What may be most remarkable is that Bear it keeps us engaged even while the kitchen, the scene of so much drama, remains closed for most of the run. Because Season 2 is all about renovation and renewal – of the restaurant, after the Original Beef of Chicagoland sandwich shop closed in the season 1 finale to make way for an upscale restaurant. But also its staff, led by the famous chef Carmy “The Bear” Berzatto (Amy favorite Jeremy Allen White) and his ambitious sous chef Sydney (Ayo Edebiri), who take this opportunity to show what they’re made of and make more of their fiercely loyal but broken colleagues.

To say that things are not going well in repurposing would be an understatement. The red tape of city regulations, the restaurant’s crumbling infrastructure, from mold-encrusted walls to exploding toilets, and the frayed temperament of too many alphas demanding to be heard create a rising tension as the clock ticks toward reopening. It doesn’t help that Carmy has imposed a seemingly unrealistic timetable to secure the loan she needs from their shady Uncle Jimmy (Oliver Plattnever better).

Along the way, however, something unexpected happens. Each of these vividly drawn characters finds new purpose in their call to duty. This includes Carmy’s overwhelmed sister Natalie (Abby Elliott), the “mother” of this project in more ways than one; Tina (Liza Colón-Zayas), the proud chef who longs for promotion; Marcus (Lionel Boyce), the quiet pastry chef, who jumps at the chance to apprentice with a master; and especially Richie (the amazing Ebon Moss-Bachrach), the volatile “cousin” – in spirit, not in blood – who wants to be in charge of everything but struggles to figure out where he fits in.

Ebon Moss-Bachrach and Jeremy Allen White in

Chuck Hodes/FX

For Carmy and Sydney, the challenge involves work-life balance. Syd’s worried father (a warm Robert Townsend) worries that she no longer has a back-up plan in case this fails and wonders if she can really trust her partner. Unhappy by birth, Carmy enters into a tentative relationship with a friend from his past (the lover Molly Gordon), but worries about ever taking his eyes off the prize.

And trust me when I say that nothing will prepare you for the harrowing experience of the season’s sixth episode (“Pisces”), an extended flashback to a nerve-wracking Christmas in the Berzatto household when brother Mikey (Jon Bernthal) was still alive. (His suicide was what brought Carmy back to the post.) With surprise guests playing members of the extended clan — some revealed, most not — we get a glimpse into a destructive family dynamic that makes you you wonder how anyone survived them. gatherings.

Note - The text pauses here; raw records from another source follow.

(** The runners as [DISPATCH] holds them. A call [runner(path, query,
    outdir, **opts)] raises [TypeError] unless [opts] has exactly the
    keywords of the runner. *)
Definition dispatch_run_pdf (H : handlers) : runner :=
  fun path query outdir o =>
    match o with
    | {| opt_resolution := Some resolution; opt_outline := Some outline;
         opt_color := Some color; opt_force_render := Some force_render;
         opt_font_size := None |} =>
        r <~ h_annotate_pdf H path query outdir resolution outline color true
               force_render ;;
        let '(pgs, comb) := r in
        app_ret {| pages := pgs;
                   combined := if path_truthy comb then Some comb else None;
                   annotated_xlsx := None |}
    | _ => app_raise TypeError
    end.

Definition dispatch_run_docx (H : handlers) : runner :=
  fun path query outdir o =>
    match o with
    | {| opt_resolution := Some resolution; opt_outline := Some outline;
         opt_color := Some color; opt_force_render := Some force_render;
         opt_font_size := None |} =>
        r <~ h_process_word_file H path query outdir resolution outline color
               force_render true ;;
        let '(pgs, comb) := r in
        app_ret {| pages := pgs;
                   combined := if str_truthy comb then comb else None;
                   annotated_xlsx := None |}
    | _ => app_raise TypeError
    end.

Definition dispatch_run_excel (H : handlers) : runner :=
  fun path query outdir o =>
    match o with
    | {| opt_resolution := None; opt_outline := Some outline;
         opt_color := Some color; opt_force_render := None;
         opt_font_size := Some font_size |} =>
        r <~ h_process_excel_file H path query outdir color outline font_size ;;
        let '(images, comb, annotated) := r in
        app_ret {| pages := images; combined := Some comb;
                   annotated_xlsx := Some annotated |}
    | _ => app_raise TypeError
    end.

Definition dispatch_run_image (H : handlers) : runner :=
  fun path query outdir o =>
    match o with
    | {| opt_resolution := None; opt_outline := Some outline;
         opt_color := Some color; opt_force_render := None;
         opt_font_size := None |} =>
        r <~ h_process_image H path query outdir color outline ;;
        let '(img, comb) := r in
        app_ret {| pages := [img]; combined := Some comb;
                   annotated_xlsx := None |}
    | _ => app_raise TypeError
    end.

The frenetic preparations in the home kitchen make the restaurant chaos behind the scenes almost pale in comparison. And without giving too much away, I can’t help but note that it’s recent Oscar the winner will be hard to beat in next year’s Guest Performer Emmy campaign.

As the season builds in suspense toward the restaurant’s reopening, the emotional stakes couldn’t be higher. It’s no wonder Syd clings to Duke basketball coach K’s (Mike Krzyzewski) memoir like a bible to glean inspiration about teamwork and leadership. Everyone will need to be on top of their game when the newly christened “Bear” opens its doors to friends, family and others.

You’ll want to be there so much you can almost taste it. I’m already hungry for the next chapter.